### WORK ORDER
Copy each line exactly, starting with the one that contains "intros HT HX Hfits Hyc Hcontract Hrank Ho" and stopping after the last line of the material below, with nothing else.

((

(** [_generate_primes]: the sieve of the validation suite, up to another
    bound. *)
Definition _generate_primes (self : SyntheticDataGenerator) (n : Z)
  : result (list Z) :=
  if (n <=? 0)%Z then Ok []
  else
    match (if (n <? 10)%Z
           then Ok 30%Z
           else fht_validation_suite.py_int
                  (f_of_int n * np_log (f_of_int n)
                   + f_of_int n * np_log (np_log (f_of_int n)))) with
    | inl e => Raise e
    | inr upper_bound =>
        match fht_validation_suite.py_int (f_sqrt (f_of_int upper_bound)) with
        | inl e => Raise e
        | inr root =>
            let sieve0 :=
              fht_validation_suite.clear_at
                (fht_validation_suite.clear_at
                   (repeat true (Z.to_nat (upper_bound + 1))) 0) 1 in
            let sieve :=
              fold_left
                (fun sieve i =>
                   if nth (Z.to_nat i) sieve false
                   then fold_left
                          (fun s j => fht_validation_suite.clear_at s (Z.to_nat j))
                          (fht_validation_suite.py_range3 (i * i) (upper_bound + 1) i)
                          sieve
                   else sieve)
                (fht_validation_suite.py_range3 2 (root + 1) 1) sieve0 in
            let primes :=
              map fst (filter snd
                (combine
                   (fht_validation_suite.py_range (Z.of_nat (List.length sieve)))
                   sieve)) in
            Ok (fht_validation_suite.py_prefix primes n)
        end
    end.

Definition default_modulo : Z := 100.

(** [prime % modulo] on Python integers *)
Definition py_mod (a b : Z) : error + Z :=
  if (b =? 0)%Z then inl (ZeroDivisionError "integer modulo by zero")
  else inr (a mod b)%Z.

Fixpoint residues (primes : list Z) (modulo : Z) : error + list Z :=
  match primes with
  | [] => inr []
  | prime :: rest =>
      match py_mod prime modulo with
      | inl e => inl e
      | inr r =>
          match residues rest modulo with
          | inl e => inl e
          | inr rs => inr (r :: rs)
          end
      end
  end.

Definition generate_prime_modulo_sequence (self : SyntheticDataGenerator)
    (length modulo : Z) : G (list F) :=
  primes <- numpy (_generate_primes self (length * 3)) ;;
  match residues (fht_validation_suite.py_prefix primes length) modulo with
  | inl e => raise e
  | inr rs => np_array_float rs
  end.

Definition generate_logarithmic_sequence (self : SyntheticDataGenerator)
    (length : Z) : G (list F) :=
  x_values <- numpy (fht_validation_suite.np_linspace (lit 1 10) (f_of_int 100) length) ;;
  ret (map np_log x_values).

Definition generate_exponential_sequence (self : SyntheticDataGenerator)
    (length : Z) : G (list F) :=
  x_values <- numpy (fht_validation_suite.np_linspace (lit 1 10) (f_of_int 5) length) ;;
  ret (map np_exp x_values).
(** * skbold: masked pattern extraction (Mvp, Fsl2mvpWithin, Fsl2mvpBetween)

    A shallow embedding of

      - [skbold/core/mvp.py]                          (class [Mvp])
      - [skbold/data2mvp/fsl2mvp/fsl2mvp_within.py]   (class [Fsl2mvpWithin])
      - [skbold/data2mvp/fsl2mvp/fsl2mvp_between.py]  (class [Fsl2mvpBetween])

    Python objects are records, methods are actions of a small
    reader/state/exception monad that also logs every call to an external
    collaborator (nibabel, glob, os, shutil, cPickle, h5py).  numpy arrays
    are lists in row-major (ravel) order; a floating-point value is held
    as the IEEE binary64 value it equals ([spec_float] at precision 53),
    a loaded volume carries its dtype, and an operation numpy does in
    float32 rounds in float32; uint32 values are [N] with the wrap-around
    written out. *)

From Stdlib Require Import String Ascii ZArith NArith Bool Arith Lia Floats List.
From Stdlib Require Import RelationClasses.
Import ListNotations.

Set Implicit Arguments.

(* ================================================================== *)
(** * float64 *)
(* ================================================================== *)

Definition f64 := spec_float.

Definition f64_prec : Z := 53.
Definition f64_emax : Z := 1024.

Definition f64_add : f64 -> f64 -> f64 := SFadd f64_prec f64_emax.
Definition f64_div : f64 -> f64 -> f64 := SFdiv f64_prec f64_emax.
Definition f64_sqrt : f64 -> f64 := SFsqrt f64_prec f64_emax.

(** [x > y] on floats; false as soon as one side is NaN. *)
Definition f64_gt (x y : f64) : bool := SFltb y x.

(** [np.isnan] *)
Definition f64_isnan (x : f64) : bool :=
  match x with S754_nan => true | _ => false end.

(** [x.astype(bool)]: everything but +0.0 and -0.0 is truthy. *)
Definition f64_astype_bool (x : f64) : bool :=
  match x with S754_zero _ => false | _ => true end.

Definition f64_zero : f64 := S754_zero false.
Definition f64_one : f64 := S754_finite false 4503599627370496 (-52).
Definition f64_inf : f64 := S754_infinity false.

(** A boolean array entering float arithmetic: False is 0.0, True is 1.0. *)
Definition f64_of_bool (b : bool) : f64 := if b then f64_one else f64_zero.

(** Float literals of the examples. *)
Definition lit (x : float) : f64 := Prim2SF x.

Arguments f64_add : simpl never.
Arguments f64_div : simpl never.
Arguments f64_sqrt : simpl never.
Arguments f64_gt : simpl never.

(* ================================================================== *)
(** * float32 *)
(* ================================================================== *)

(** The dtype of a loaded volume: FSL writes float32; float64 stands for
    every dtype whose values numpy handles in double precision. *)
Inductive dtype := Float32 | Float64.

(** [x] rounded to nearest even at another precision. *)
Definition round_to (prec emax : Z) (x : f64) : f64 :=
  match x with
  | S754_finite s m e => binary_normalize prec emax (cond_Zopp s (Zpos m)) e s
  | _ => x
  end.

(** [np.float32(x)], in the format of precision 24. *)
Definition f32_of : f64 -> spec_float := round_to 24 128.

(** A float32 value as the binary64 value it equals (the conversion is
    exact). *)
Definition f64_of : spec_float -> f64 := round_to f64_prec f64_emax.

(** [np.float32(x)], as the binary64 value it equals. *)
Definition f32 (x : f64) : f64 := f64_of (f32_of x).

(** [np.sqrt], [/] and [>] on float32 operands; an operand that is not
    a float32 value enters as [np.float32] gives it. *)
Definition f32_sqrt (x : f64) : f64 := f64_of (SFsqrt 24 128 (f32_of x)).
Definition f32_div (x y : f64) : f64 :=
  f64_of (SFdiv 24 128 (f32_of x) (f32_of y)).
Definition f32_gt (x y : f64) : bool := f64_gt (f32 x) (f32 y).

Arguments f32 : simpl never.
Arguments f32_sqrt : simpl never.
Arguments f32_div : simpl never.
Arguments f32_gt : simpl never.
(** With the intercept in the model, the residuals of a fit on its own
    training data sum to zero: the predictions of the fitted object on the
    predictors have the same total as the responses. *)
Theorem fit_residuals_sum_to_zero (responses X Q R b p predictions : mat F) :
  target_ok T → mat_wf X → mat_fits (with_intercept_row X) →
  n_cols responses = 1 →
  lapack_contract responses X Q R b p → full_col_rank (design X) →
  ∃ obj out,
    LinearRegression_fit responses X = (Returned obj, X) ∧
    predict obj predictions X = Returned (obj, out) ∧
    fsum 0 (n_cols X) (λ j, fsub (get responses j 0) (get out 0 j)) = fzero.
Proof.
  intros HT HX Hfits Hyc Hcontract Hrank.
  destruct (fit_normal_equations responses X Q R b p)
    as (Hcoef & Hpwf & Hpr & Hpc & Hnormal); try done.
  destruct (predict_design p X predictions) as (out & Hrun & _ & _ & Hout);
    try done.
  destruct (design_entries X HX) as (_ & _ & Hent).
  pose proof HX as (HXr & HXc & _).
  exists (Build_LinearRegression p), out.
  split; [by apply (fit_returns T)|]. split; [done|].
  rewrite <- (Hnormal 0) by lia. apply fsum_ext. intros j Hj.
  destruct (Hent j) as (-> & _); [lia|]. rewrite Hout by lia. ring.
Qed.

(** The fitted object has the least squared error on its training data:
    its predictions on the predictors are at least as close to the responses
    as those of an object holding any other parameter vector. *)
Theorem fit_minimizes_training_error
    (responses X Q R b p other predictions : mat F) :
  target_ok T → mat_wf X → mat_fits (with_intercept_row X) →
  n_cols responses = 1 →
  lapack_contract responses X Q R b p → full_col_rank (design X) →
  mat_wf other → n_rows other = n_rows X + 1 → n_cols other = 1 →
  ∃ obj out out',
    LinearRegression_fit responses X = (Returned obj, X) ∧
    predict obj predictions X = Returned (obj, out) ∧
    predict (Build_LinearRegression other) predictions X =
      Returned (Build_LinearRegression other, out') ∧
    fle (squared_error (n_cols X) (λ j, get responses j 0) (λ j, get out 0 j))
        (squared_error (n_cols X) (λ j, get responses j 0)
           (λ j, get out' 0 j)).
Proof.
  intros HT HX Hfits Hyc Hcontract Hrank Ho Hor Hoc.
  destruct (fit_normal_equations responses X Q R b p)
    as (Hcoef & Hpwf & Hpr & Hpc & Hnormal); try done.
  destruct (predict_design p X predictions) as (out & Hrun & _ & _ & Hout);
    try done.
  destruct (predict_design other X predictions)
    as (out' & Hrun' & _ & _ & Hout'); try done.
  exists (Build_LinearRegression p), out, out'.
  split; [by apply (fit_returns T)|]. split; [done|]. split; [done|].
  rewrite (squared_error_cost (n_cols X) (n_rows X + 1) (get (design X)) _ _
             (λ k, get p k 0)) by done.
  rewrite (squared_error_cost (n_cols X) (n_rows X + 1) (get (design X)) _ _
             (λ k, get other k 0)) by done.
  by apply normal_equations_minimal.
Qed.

))

### WRITTEN RESPONSE
  intros HT HX Hfits Hyc Hcontract Hrank Ho Hor Hoc.
  destruct (fit_normal_equations responses X Q R b p)
    as (Hcoef & Hpwf & Hpr & Hpc & Hnormal); try done.
  destruct (predict_design p X predictions) as (out & Hrun & _ & _ & Hout);
    try done.
  destruct (predict_design other X predictions)
    as (out' & Hrun' & _ & _ & Hout'); try done.
  exists (Build_LinearRegression p), out, out'.
  split; [by apply (fit_returns T)|]. split; [done|]. split; [done|].
  rewrite (squared_error_cost (n_cols X) (n_rows X + 1) (get (design X)) _ _
             (λ k, get p k 0)) by done.
  rewrite (squared_error_cost (n_cols X) (n_rows X + 1) (get (design X)) _ _
             (λ k, get other k 0)) by done.
  by apply normal_equations_minimal.
Qed.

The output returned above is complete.